Sua atuação contra o Ipswich chamou a atenção na Inglaterra?
“A repercussão que esse jogo teve aqui foi muito grande. Coloquei de novo meu nome em evidência no futebol inglês. Creio que os clubes tinham uma boa visão de mim, sabem que sou um bom goleiro. Então, acho que essa temporada vem provando para todos que estou super centrado, com uma cabeça no lugar e muito mais maduro hoje”.
“Hoje, nós estamos bem na nossa liga, lutando por vaga nos playoffs, e fui considerado o melhor goleiro da 1ª parte da competição. O jogo contra o Ipswich não teve nada de acaso, sabe? É um trabalho que a gente vem fazendo desde o começo da temporada, com a mente no lugar certo”.
“Hoje, sou uma pessoa muito mais madura, muito mais centrada. Com 32 anos, me sinto muito bem. Acho que ainda tenho muito para conquistar aqui. Acho que o futuro tende a ser muito bom. Quero continuar fazendo boas partidas, mas sempre mantendo os pés no chão. Isso é o mais importante de tudo: foco e trabalhar forte sempre”.
Como foi aguentar a pressão de um time de divisão superior?

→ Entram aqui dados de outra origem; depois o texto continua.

Lemma train_then_predict_uses_calibrator_witness :
  let fit := fun _ : list LabelRow => Some (mkCal (Some 1) (Some 0)) in
  let store' := snd (train_user_calibrator fit "/srv/app/artifacts/calibrators" 0.30
                       (Some one_row_table) "harsh" 1 ∅) in
  match predict (fun _ => 0.7) (fun a b z => a * z + b) (fun _ => ""%string)
          PredictFacts.sample_predictor store' PredictFacts.sample_row None with
  | Some (o, sm') => has_calibrator o = true
  | None => False
  end.
Proof.
  cbv zeta.
  match goal with |- match ?m with Some _ => _ | None => _ end =>
    destruct m as [[o sm']|] eqn:E; [|vm_compute in E; discriminate E] end.
  apply (train_then_predict_uses_calibrator (fun _ => Some (mkCal (Some 1) (Some 0)))
           "/srv/app/artifacts/calibrators" (fun _ => 0.7) (fun a b z => a * z + b) (fun _ => ""%string)
           0.30 (Some one_row_table) "harsh" 1 ∅
           (snd (train_user_calibrator (fun _ => Some (mkCal (Some 1) (Some 0)))
                   "/srv/app/artifacts/calibrators" 0.30 (Some one_row_table) "harsh" 1 ∅))
           "/srv/app/artifacts/calibrators/cal_harsh.json"
           PredictFacts.sample_predictor PredictFacts.sample_row None o sm').
  - intros rs c H. injection H as <-. reflexivity.
  - reflexivity.
  - reflexivity.
  - exact E.
Defined.

End TrainFacts.

(* ================================================================== *)
(** * Further properties of the RiskEngine *)

Module RiskFacts.

Import Risk.
Local Open Scope R_scope.

Lemma clamp01 (t : R) : 0 <= Rmax 0 (Rmin 1 t) <= 1.
Proof.
  split; [apply Rmax_l|]. apply Rmax_lub; [lra|apply Rmin_l].
Qed.

Lemma clamp_le (t c : R) : 0 <= c -> t <= c -> Rmax 0 (Rmin 1 t) <= c.
Proof.
  intros Hc Ht. apply Rmax_lub; [exact Hc|].
  apply (Rle_trans _ t); [apply Rmin_r|exact Ht].
Qed.

Lemma clip_abs_bounds (v : R) : 0 <= Rabs (Rmin (Rmax v (-3)) 3) <= 3.
Proof.
  split; [apply Rabs_pos|]. apply Rabs_le. split.
  - apply Rmin_glb; [apply Rmax_r|lra].
  - apply Rmin_r.
Qed.

Lemma clip_abs_zero : Rabs (Rmin (Rmax 0 (-3)) 3) = 0.
Proof.
  rewrite Rmax_left by lra. rewrite Rmin_left by lra. apply Rabs_R0.
Qed.

(** The value [update_and_score] returns, as a function of the two partial
    scores. *)
Lemma update_and_score_risk (score_samples : list vec -> vec -> R) (e : RiskEngine) (x : vec) :
  exists ri, 0 <= ri <= 1 /\
    (if_ready (snd (update_and_score score_samples e x)) = false -> ri = 0) /\
    let z := stats_z (stats_update (stats e) x) x in
    let risk := 0.6 * Rmax 0 (Rmin 1 (clipped_mean (map (fun i => nth i z 0) driver_idx) / 3))
                + 0.4 * ri in
    fst (update_and_score score_samples e x) =
    (risk, (if Rlt_dec 0.75 risk then High else if Rlt_dec 0.45 risk then Medium else Low),
     firstn 3 (sort_desc (combine feature_labels z))).
Proof.
  unfold update_and_score. cbv zeta.
  destruct (negb (if_ready e) && (30 <? length (X_hist e ++ [x]))%nat).
  - cbv beta iota. eexists. split; [apply clamp01|]. split; [discriminate|]. reflexivity.
  - cbv beta iota. destruct (if_ready e).
    + eexists. split; [apply clamp01|]. split; [discriminate|]. reflexivity.
    + exists 0. split; [lra|]. split; [reflexivity|]. reflexivity.
Qed.

(** Every call of [update_and_score] returns a risk in [0, 1] and the level
    its cut-offs give: high exactly above 0.75, low exactly at or below 0.45,
    medium in between; the vector is appended to the history. *)
Theorem update_and_score_bounds (score_samples : list vec -> vec -> R)
    (e : RiskEngine) (x : vec) :
  let '((risk, lvl, _), e') := update_and_score score_samples e x in
  0 <= risk <= 1 /\ (lvl = High <-> 0.75 < risk) /\ (lvl = Low <-> risk <= 0.45) /\
  X_hist e' = X_hist e ++ [x].
Proof.
  destruct (RiskClaims.update_engine_fields score_samples e x) as [Hh _].
  destruct (update_and_score_risk score_samples e x) as (ri & Hri & _ & Hv).
  cbv zeta in Hv.
  destruct (update_and_score score_samples e x) as [[[risk lvl] drivers] e'].
  cbn [fst snd] in Hv, Hh. injection Hv as Hrisk Hlvl _.
  set (rs := Rmax 0 (Rmin 1 _)) in Hrisk, Hlvl.
  assert (Hrs : 0 <= rs <= 1) by apply clamp01.
  assert (Hr : 0 <= risk <= 1) by (rewrite Hrisk; lra).
  rewrite <- Hrisk in Hlvl.
  split; [exact Hr|]. split; [|split; [|exact Hh]].
  - destruct (Rlt_dec 0.75 risk) as [H|H]; [|destruct (Rlt_dec 0.45 risk)];
      subst lvl; split; intros Hx; try discriminate; try reflexivity; lra.
  - destruct (Rlt_dec 0.75 risk) as [H|H]; [|destruct (Rlt_dec 0.45 risk)];
      subst lvl; split; intros Hx; try discriminate; try reflexivity; lra.
Qed.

“Foi surreal, pelo bombardeiro que a gente tomou. Parecia uma luta de boxe. A gente ficou nas cordas só tomando porrada, só tomando porrada, só tomando porrada… Aí, acertamos dois cruzados e eles caíram, entendeu? Foram dois cruzados bem dados no contra-ataque, e foi assim que ganhamos o jogo”.
“Claro que eu tive minha parcela ali também para a gente fazer um bom jogo, mas o segredo foi ir com uma mentalidade bastante positiva para o jogo. Você vê que todos do nosso time estavam bem unidos e sabendo o que fazer. Tem muitos jogadores da nossa equipe que possuem nível para estar um divisão acima. E nós mostramos isso”.
“Minha família me ligou depois do jogo e comentaram comigo que eu estava bem tranquilo e sereno na partida, super focado, contribuindo e dando meu melhor. E foi realmente assim que eu me senti. Estava muito confiante com tudo o que estava fazendo e mostrando, até porque sei que tenho potencial para estar em ligas maiores”.